What needs to be done ▸ After finding the line that contains "(** [make_context] is", reproduce it and each line below it through the end of the listing, exactly, with nothing added.

Records to process ▸

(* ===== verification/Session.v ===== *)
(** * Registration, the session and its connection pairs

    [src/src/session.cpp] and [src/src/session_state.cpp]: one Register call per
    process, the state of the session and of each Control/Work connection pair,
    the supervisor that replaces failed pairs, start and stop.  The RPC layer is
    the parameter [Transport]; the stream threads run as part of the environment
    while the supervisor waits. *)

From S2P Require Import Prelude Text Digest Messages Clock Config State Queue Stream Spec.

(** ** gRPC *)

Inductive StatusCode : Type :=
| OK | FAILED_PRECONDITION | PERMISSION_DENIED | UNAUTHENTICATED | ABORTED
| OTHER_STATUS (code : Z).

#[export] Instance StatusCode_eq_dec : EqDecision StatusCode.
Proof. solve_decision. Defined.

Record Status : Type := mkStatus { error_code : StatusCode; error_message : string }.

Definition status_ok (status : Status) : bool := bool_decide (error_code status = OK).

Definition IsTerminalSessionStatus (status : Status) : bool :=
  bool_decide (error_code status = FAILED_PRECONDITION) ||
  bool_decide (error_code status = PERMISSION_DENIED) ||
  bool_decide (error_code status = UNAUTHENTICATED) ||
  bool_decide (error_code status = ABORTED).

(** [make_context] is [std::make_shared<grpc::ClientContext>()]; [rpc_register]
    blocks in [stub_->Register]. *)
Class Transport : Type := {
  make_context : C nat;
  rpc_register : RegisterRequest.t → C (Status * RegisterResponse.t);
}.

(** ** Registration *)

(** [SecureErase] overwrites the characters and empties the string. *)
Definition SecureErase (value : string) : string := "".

Answer to this task ▸
(** [make_context] is [std::make_shared<grpc::ClientContext>()]; [rpc_register]
    blocks in [stub_->Register]. *)
Class Transport : Type := {
  make_context : C nat;
  rpc_register : RegisterRequest.t → C (Status * RegisterResponse.t);
}.

(** ** Registration *)

(** [SecureErase] overwrites the characters and empties the string. *)
Definition SecureErase (value : string) : string := "".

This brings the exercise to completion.